Dr. Knowlton lived in Bell Labs until 1982, experimenting with everything from computer-generated music to technologies that allowed deaf people to read sign language on the telephone. He later joined Wang Laboratories, where, in the late 1980s, he helped develop a personal computer that allows users to interpret documents with synchronized voice messages and digital pen strokes. ۔
In 2008, after retiring from tech research, he teamed up with a magician and inventor named Mark Setducci to create a jigsaw puzzle called Giga Zoo, which could be arranged to resemble someone’s face. “He had a mathematical mind with a strong sense of aesthetics,” Mr Setdocatti said in a phone interview.
In addition to his son Rick, Dr. Nolton is survived by two other sons, Kenneth and David, all from their first marriage, which ended in divorce. A brother, Frederick Nolton; And a sister, Mary Nolton. Two daughters, Melinda and Suzanne Nalton, have also died from his first marriage, and his second wife, Barbara Ben-Nolton, has died.
While at Bell Labs, Mr.
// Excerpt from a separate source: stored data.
Lemma push_children_spec (visited reachable : gset Z) l rest :
  (∀ y, y ∈ l → y ∈ reachable) →
  ∃ new, fold_left (λ st succ, if negb (bool_decide (succ ∈ visited)) && bool_decide (succ ∈ reachable)
                               then (succ, false) :: st else st) l rest
         = map (λ c, (c, false)) new ++ rest ∧
    length new ≤ length l ∧ ∀ y, y ∈ new ↔ y ∈ l ∧ y ∉ visited.
Proof.
  revert rest. induction l as [|x l IH]; intros rest Hl; simpl.
  { exists []. split_and!; [done..|]. set_solver. }
  rewrite (bool_decide_true (x ∈ reachable)) by (apply Hl; by left). rewrite andb_true_r.
  assert (∀ y, y ∈ l → y ∈ reachable) as Hl' by (intros y Hy; apply Hl; by right).
  destruct (decide (x ∈ visited)) as [Hx|Hx].
  - rewrite bool_decide_true by done. simpl. destruct (IH rest Hl') as (new & -> & Hlen & Hin).
    exists new. split_and!; [done|lia|]. intros y. rewrite Hin. set_solver.
  - rewrite bool_decide_false by done. simpl. destruct (IH ((x, false) :: rest) Hl') as (new & -> & Hlen & Hin).
    exists (new ++ [x]). rewrite map_app, <-app_assoc, length_app. split_and!; [done|simpl; lia|].
    intros y. rewrite elem_of_app, Hin, list_elem_of_singleton. set_solver.
Qed.

Lemma pushed_children n new rest :
  pushed_ok ((n, true) :: rest) → (∀ c, c ∈ new → R n c) →
  pushed_ok (map (λ c, (c, false)) new ++ (n, true) :: rest).
Proof.
  intros Hn. induction new as [|c new IH]; intros Hc; [done|]. simpl. split.
  - right. exists n. split; [|apply Hc; by left].
    rewrite waiting_app. apply elem_of_app. right. by left.
  - apply IH. intros d Hd. apply Hc. by right.
Qed.

(** Emitting the node on top. *)
Lemma emit_inv visited out n rest :
  post_inv visited out ((n, true) :: rest) → post_inv visited (out ++ [n]) rest.
Proof.
  intros [Hnd Hv Hr Ho Hp He Hen Hcl]. cbn [waiting omap list_omap] in *.
  change (omap _ rest) with (waiting rest) in *. destruct Hp as [Hn Hp].
  assert (∀ y, (y, false) ∈ (n, true) :: rest → (y, false) ∈ rest) as Hf.
  { intros y [?|?]%elem_of_cons; [congruence|done]. }
  split.
  - by rewrite <-app_assoc.
  - intros x. rewrite Hv, <-app_assoc. done.
  - intros x b Hx. apply (Hr x b). by right.
  - intros x [Hx| ->%list_elem_of_singleton]%elem_of_app; [by apply Ho|]. apply (Hr n true). by left.
  - done.
  - intros i m Hm. apply lookup_app_Some in Hm as [Hm|[Hge Hm]].
    + destruct (He i m Hm) as [?|(p & Hpm & [(j & Hij & Hj)|Hpw])]; [by left|right..]; exists p.
      * split; [done|]. left. exists j. split; [done|]. by apply lookup_app_l_Some.
      * split; [done|]. apply elem_of_cons in Hpw as [->|Hpw]; [left|by right].
        exists (length out). split; [by eapply lookup_lt_Some|].
        by rewrite lookup_app_r, Nat.sub_diag by done.
    + apply list_lookup_singleton_Some in Hm as [_ <-]. destruct Hn as [?|(p & Hpw & Hpn)]; [by left|right].
      exists p. split; [done|by right].
  - destruct Hen as [?|?%Hf]; auto.
  - intros x y Hx Hxy. destruct (Hcl x y Hx Hxy) as [?|?%Hf]; auto.
Qed.

(** Skipping a node that is visited. *)
Lemma skip_inv visited out n rest :
  n ∈ visited → post_inv visited out ((n, false) :: rest) → post_inv visited out rest.
Proof.
  intros Hn [Hnd Hv Hr Ho [_ Hp] He Hen Hcl]. split; try done.
  - intros x b Hx. apply (Hr x b). by right.
  - destruct Hen as [|[[= ->]|]%elem_of_cons]; auto.
  - intros x y Hx Hxy. destruct (Hcl x y Hx Hxy) as [|[[= ->]|]%elem_of_cons]; auto.
Qed.

(** Visiting a node. *)
Lemma visit_post_inv visited out n rest new :
  n ∉ visited → post_inv visited out ((n, false) :: rest) →
  (∀ c, c ∈ new ↔ R n c ∧ c ∉ {[n]} ∪ visited) →
  post_inv ({[n]} ∪ visited) out (map (λ c, (c, false)) new ++ (n, true) :: rest).
Proof.
  intros Hn [Hnd Hv Hr Ho Hp He Hen Hcl] Hnew.
  assert (waiting (map (λ c, (c, false)) new ++ (n, true) :: rest) = n :: waiting rest) as Hw.
  { by rewrite waiting_app, waiting_false. }
  change (waiting ((n, false) :: rest)) with (waiting rest) in *.
  assert (rtc R entry n) as Hrn by (apply (Hr n false); by left).
  split.
  - rewrite Hw, <-Permutation_middle. constructor; [|done]. by rewrite <-Hv.
  - intros x. rewrite Hw, <-Permutation_middle, elem_of_cons, <-Hv. set_solver.
  - intros x b. rewrite elem_of_app, (list_elem_of_fmap (λ c, (c, false))).
    intros [(c & [= -> ->] & Hc)|[[= -> ->]|Hx]%elem_of_cons]; [|done|by apply (Hr x b); right].
    apply Hnew in Hc as [Hc _]. by eapply rtc_r.
  - done.
  - apply pushed_children; [|by intros c [? _]%Hnew]. by destruct Hp.
  - rewrite Hw. intros i m Hm. destruct (He i m Hm) as [?|(p & Hpm & [?|?])]; [by left|right..]; exists p.
    + split; [done|by left].
    + split; [done|right; by right].
  - destruct Hen as [?|[[= ->]|Hin]%elem_of_cons]; [left; set_solver|left; set_solver|right].
    apply elem_of_app. right. by right.
  - intros x y [->%elem_of_singleton|Hx]%elem_of_union Hxy.
    + destruct (decide (y ∈ {[n]} ∪ visited)) as [|Hy]; [by left|right]. apply elem_of_app. left.
      apply (list_elem_of_fmap_2 (λ c, (c, false))). by apply Hnew.
    + destruct (Hcl x y Hx Hxy) as [|[[= ->]|Hin]%elem_of_cons]; [left; set_solver|left; set_solver|right].
      apply elem_of_app. right. by right.
Qed.

Lemma post_done v l : post_inv v l [] → ∀ x, x ∈ l ↔ rtc R entry x.
Proof.
  intros [Hnd Hv Hr Ho Hp He Hen Hcl] x. change (waiting []) with (@nil Z) in *. rewrite app_nil_r in *.
  split; [apply Ho|]. intros Hx. apply (rtc_closed R (λ x, x ∈ l) entry x); [| |done].
  - intros y z Hy%Hv Hyz. apply Hv. destruct (Hcl y z Hy Hyz) as [?|?%elem_of_nil]; done.
  - apply Hv. destruct Hen as [?|?%elem_of_nil]; done.
Qed.
Section with_reachable.
  Context (reachable : gset Z) (Hreach : ∀ x, x ∈ reachable ↔ rtc R entry x).
  #[local] Set Default Proof Using "All".

Lemma rpo_loop_spec fuel visited out stack :
  post_inv visited out stack →
  length stack + unfollowed visited + size (reachable ∖ visited) < fuel →
  ∃ l, rpo_loop cf_succs fuel reachable visited out stack = Ret l ∧
    ∃ v, post_inv v l [].
Proof.
  revert visited out stack. induction fuel as [|fuel IH]; intros visited out stack Hi Hf; [lia|]. simpl.
  destruct stack as [|[n b] rest]; [by eauto|]. simpl in Hf. destruct b.
  { apply IH; [by apply emit_inv|lia]. }
  assert (n ∈ reachable) as Hnr by (apply Hreach; apply (po_reach _ _ _ Hi n false); by left).
  rewrite (bool_decide_true (n ∈ reachable)) by done. cbn [negb orb].
  destruct (decide (n ∈ visited)) as [Hn|Hn].
  { rewrite bool_decide_true by done. apply IH; [by eapply skip_inv|lia]. }
  rewrite (bool_decide_false (n ∈ visited)) by done.
  destruct (push_children_spec ({[n]} ∪ visited) reachable (rev (neighbours cf_succs n)) ((n, true) :: rest))
    as (new & -> & Hlen & Hnew).
  { intros y Hy. apply Hreach. eapply rtc_r; [by apply Hreach|]. by rewrite <-Permutation_rev in Hy. }
  rewrite length_rev in Hlen. pose proof (unfollowed_visit n visited Hn).
  apply IH.
  - apply visit_post_inv; [done|done|]. intros c. rewrite Hnew, <-Permutation_rev. done.
  - rewrite length_app, length_map. simpl.
    assert (size (reachable ∖ ({[n]} ∪ visited)) < size (reachable ∖ visited)); [|lia].
    apply subset_size. set_solver.
Qed.

End with_reachable.

(** ** The order *)

Lemma index_map_lookup rpo x i : NoDup rpo → index_map rpo !! x = Some i ↔ rpo !! i = Some x.
Proof.
  intros Hnd. unfold index_map.
  assert ((imap (λ i (n : Z), (n, i)) rpo).*1 = rpo) as Hfst.
  { clear Hnd. rewrite fmap_imap. induction rpo as [|y l IH] using rev_ind; [done|].
    rewrite imap_app, IH. done. }
  rewrite <-elem_of_list_to_map by (by rewrite Hfst). rewrite elem_of_lookup_imap. split.
  - intros (j & y & [= -> ->] & Hj). done.
  - intros Hi. by exists i, x.
Qed.

Lemma index_map_size rpo : NoDup rpo → length rpo ≤ size (index_map rpo).
Proof.
  intros Hnd. rewrite <-size_dom.
  change (size (base.dom (index_map rpo))) with (length (elements (base.dom (index_map rpo)))).
  apply submseteq_length, NoDup_submseteq; [done|]. intros x [i Hi]%list_elem_of_lookup.
  apply elem_of_elements, elem_of_dom. exists i. by apply index_map_lookup.
Qed.

(** The first predecessor with a smaller index. *)
Definition first_parent (rpo : list Z) (x : Z) : Z :=
  default x (head (filter (λ p, x ∈ neighbours cf_succs p ∧
    idx_of (index_map rpo) p < idx_of (index_map rpo) x) rpo)).

Lemma first_parent_spec rpo x p :
  p ∈ rpo → R p x → idx_of (index_map rpo) p < idx_of (index_map rpo) x →
  first_parent rpo x ∈ rpo ∧ R (first_parent rpo x) x ∧
  idx_of (index_map rpo) (first_parent rpo x) < idx_of (index_map rpo) x.
Proof.
  intros Hp Hpx Hlt. unfold first_parent. set (P := λ p, _ ∧ _).
  assert (p ∈ filter P rpo) as Hin by by apply list_elem_of_filter.
  destruct (filter P rpo) as [|q l] eqn:Hl; [by apply elem_of_nil in Hin|]. simpl.
  assert (q ∈ filter P rpo) as Hq by (rewrite Hl; by left).
  apply list_elem_of_filter in Hq as [[? ?] ?]. done.
Qed.

Lemma reverse_index l i x : NoDup l → l !! i = Some x →
  idx_of (index_map (rev l)) x = length l - S i.
Proof.
  intros Hnd Hi. assert (rev l = reverse l) as Hrev by apply rev_alt. rewrite Hrev.
  assert (NoDup (reverse l)) as Hndr by by rewrite <-Hrev, <-Permutation_rev.
  unfold idx_of. rewrite (proj2 (index_map_lookup (reverse l) x (length l - S i) Hndr)); [done|].
  apply reverse_lookup_Some. apply lookup_lt_Some in Hi as Hlt. split; [|lia].
  by replace (length l - S (length l - S i)) with i by lia.
Qed.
Nalton collaborated with many well-known artists, including experimental filmmakers. Stan Venderback, Computer artist Lillian Schwartz and electronic music composer Larry Spiegel. He saw himself as an engineer who helped others create art, as suggested by Mr. Rauschberg’s EAT project.
But later in life he began to create, display and sell his art, creating traditional analog images from Domino’s, Dice, Seychelles and other materials. He realized late on that when engineers collaborate with artists, they become more than engineers.
“At best, they become more complete human beings, realizing that not all behavior is logical, but, at the lowest level, comes from internally defensible emotions, values, and drives.” Written in 2001. “Some eventually become artists.”